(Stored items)

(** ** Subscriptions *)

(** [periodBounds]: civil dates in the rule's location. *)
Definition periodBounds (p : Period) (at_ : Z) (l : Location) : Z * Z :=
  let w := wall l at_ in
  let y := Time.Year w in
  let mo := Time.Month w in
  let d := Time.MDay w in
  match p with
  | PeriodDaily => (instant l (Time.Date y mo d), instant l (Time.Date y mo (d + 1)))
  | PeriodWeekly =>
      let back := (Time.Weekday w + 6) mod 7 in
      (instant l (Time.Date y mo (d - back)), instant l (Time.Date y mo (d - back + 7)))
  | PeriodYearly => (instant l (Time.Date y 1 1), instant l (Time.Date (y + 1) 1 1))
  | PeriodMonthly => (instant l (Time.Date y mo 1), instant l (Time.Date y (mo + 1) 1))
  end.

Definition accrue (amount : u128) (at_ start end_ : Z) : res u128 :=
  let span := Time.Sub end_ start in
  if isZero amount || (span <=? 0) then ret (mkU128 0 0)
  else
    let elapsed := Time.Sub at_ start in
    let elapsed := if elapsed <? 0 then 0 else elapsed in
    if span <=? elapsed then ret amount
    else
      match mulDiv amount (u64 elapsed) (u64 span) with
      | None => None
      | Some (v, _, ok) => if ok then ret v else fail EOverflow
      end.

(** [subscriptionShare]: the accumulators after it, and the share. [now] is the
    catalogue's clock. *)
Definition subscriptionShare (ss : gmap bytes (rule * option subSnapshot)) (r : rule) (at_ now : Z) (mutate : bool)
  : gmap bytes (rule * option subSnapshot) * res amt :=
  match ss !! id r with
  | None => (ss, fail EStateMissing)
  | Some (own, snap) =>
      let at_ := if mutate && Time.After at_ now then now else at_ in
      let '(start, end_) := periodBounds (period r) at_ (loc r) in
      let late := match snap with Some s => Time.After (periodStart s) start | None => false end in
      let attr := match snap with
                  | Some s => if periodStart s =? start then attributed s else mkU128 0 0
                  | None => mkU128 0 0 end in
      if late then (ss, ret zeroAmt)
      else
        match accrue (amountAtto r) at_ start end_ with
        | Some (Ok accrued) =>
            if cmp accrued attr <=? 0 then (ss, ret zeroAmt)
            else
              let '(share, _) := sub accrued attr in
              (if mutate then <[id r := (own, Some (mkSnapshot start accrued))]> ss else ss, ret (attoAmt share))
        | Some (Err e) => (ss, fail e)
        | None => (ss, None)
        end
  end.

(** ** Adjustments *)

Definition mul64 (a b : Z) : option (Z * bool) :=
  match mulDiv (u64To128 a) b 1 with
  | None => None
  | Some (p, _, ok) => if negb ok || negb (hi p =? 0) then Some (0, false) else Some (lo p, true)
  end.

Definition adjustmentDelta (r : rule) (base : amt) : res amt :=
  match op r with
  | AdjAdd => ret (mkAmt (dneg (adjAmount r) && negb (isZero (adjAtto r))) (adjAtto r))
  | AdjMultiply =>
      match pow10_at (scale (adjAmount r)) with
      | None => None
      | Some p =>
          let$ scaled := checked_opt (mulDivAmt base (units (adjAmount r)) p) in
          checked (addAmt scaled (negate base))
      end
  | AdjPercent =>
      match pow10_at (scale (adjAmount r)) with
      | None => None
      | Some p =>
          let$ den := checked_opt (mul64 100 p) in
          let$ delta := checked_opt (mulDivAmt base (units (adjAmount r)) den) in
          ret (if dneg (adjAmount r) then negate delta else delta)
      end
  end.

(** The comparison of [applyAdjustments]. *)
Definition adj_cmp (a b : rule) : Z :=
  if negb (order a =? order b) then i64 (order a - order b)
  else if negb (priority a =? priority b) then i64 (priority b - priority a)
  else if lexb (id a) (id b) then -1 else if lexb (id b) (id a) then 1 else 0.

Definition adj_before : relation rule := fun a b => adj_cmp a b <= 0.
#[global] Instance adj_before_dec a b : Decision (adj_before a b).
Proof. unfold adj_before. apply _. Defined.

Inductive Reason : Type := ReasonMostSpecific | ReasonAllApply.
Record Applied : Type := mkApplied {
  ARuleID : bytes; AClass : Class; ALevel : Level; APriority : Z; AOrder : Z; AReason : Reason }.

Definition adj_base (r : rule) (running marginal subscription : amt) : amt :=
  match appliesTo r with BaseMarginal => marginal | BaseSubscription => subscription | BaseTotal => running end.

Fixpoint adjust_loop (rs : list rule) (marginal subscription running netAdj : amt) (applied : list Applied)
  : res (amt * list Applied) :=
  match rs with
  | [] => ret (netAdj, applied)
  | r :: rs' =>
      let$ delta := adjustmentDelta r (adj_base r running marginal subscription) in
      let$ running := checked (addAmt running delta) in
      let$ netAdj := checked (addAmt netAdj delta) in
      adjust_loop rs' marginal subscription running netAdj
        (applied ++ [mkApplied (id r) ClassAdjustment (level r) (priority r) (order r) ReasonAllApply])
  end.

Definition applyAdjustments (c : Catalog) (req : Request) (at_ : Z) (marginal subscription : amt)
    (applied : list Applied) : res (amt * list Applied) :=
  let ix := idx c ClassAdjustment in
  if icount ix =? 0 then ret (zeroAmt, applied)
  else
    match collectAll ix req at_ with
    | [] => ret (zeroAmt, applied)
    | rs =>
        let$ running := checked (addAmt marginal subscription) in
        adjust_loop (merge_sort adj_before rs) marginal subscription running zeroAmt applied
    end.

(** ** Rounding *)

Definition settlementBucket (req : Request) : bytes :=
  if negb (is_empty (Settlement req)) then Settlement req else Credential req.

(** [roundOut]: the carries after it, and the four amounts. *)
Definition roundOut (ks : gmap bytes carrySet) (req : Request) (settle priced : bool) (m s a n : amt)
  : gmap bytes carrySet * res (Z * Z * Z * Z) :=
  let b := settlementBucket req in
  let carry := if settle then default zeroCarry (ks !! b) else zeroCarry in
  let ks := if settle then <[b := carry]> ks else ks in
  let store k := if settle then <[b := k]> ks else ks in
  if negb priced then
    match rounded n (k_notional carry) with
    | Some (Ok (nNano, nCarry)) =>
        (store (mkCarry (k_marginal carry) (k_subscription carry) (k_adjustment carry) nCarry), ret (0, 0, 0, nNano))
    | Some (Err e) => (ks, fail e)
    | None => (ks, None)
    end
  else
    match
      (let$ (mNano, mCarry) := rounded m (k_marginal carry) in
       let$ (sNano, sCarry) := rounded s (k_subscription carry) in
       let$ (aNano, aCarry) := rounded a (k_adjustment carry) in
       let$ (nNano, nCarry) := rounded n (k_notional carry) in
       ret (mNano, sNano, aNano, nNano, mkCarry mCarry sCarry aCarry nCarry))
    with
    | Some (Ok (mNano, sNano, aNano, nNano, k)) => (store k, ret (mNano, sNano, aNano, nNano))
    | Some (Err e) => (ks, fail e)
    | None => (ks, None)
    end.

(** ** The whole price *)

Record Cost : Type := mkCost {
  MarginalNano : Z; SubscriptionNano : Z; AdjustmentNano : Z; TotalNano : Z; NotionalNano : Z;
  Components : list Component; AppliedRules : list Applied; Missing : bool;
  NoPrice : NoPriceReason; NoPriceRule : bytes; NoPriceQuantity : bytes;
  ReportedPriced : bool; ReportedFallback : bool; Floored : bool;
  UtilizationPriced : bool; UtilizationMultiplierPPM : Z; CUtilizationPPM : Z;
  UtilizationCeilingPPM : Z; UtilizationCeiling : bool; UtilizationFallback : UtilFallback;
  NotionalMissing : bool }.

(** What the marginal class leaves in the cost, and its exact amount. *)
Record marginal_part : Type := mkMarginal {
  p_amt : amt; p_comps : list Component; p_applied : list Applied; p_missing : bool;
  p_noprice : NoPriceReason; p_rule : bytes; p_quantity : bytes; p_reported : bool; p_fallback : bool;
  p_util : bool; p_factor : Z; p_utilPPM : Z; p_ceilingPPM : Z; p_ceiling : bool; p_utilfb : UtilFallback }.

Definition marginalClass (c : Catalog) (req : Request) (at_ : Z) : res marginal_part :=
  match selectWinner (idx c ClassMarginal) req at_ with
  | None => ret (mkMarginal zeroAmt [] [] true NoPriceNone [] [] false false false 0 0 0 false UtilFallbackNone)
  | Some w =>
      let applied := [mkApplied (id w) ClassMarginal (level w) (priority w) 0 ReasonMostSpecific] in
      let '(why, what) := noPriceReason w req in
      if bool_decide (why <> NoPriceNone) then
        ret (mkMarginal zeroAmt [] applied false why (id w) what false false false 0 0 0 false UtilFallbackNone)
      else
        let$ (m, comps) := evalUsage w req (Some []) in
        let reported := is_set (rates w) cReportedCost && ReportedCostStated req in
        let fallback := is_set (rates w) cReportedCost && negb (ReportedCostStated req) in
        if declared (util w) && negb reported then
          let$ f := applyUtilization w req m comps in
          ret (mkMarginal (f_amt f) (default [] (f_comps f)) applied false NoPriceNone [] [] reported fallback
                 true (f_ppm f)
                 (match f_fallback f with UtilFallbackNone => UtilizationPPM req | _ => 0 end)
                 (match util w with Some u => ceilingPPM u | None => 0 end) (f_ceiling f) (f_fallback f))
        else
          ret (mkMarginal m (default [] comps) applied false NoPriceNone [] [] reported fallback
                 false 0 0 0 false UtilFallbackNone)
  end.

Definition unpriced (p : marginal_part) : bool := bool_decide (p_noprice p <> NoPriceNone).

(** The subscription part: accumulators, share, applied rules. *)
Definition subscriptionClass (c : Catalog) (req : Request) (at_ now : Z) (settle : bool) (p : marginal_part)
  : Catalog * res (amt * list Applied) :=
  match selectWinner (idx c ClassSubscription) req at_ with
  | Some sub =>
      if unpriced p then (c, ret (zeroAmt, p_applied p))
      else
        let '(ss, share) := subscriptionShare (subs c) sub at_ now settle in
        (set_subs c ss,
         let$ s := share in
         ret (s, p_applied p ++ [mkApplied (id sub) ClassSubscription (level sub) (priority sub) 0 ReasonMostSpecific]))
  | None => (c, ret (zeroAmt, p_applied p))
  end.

* * *

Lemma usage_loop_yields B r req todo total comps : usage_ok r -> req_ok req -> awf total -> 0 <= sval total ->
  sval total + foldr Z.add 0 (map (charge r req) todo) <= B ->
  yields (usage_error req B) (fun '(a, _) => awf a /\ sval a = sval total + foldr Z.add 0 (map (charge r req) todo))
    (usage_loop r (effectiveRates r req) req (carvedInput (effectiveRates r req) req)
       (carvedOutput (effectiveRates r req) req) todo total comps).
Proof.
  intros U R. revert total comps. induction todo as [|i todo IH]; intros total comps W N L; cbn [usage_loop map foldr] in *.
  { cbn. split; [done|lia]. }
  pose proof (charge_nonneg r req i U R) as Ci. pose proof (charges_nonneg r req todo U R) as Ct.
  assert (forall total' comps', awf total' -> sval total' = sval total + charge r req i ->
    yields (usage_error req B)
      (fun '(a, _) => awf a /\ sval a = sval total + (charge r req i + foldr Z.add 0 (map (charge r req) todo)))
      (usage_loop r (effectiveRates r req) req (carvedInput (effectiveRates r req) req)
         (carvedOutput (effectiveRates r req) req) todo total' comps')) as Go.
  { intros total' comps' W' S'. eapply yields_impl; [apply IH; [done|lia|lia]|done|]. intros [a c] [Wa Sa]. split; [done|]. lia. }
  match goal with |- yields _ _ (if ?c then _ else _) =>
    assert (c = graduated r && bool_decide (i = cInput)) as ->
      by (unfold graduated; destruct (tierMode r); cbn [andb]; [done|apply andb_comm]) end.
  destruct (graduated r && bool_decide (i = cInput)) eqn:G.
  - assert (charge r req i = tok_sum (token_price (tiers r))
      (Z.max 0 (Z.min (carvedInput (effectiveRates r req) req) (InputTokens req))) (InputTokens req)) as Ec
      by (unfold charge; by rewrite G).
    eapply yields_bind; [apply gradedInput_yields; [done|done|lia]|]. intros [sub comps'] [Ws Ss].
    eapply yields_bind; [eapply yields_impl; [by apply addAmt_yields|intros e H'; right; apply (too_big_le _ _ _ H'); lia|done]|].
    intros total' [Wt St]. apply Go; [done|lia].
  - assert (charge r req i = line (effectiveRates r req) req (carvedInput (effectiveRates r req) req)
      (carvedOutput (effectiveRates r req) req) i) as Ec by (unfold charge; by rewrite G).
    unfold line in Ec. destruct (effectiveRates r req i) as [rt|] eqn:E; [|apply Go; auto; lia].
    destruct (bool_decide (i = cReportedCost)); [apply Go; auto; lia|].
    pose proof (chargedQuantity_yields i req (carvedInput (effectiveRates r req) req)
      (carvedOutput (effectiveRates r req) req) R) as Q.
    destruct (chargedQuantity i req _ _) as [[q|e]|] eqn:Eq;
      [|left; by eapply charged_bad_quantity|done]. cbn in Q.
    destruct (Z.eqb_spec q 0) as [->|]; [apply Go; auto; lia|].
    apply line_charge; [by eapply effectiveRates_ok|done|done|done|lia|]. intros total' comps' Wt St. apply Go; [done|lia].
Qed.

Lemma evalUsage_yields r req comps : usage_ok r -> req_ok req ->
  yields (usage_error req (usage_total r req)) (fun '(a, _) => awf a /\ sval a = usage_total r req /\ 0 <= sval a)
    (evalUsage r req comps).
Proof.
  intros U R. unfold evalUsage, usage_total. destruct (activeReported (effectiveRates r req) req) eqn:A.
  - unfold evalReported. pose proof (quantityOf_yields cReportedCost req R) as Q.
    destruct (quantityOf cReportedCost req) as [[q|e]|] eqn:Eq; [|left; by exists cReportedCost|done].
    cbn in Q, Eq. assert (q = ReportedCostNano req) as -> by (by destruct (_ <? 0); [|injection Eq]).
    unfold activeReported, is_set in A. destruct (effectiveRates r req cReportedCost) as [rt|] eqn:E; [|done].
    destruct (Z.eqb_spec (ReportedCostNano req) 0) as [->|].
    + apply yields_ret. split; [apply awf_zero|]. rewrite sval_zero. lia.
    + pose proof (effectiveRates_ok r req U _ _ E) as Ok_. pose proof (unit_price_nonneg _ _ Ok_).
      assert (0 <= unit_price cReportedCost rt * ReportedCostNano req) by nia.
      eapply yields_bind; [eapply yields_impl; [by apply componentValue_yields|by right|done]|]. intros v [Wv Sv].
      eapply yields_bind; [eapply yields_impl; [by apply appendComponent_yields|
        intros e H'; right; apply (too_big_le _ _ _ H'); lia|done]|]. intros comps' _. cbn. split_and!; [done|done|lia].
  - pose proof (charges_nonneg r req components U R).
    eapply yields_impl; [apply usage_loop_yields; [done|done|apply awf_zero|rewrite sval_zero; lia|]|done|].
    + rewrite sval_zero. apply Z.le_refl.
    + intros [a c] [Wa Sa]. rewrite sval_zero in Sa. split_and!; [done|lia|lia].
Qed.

● Problem details
All that is wanted is the stretch of lines above from the one containing "p_amt : amt;" through the one containing "if bool_decide (why", duplicated exactly.

● Response below
  p_amt : amt; p_comps : list Component; p_applied : list Applied; p_missing : bool;
  p_noprice : NoPriceReason; p_rule : bytes; p_quantity : bytes; p_reported : bool; p_fallback : bool;
  p_util : bool; p_factor : Z; p_utilPPM : Z; p_ceilingPPM : Z; p_ceiling : bool; p_utilfb : UtilFallback }.

Definition marginalClass (c : Catalog) (req : Request) (at_ : Z) : res marginal_part :=
  match selectWinner (idx c ClassMarginal) req at_ with
  | None => ret (mkMarginal zeroAmt [] [] true NoPriceNone [] [] false false false 0 0 0 false UtilFallbackNone)
  | Some w =>
      let applied := [mkApplied (id w) ClassMarginal (level w) (priority w) 0 ReasonMostSpecific] in
      let '(why, what) := noPriceReason w req in
      if bool_decide (why <> NoPriceNone) then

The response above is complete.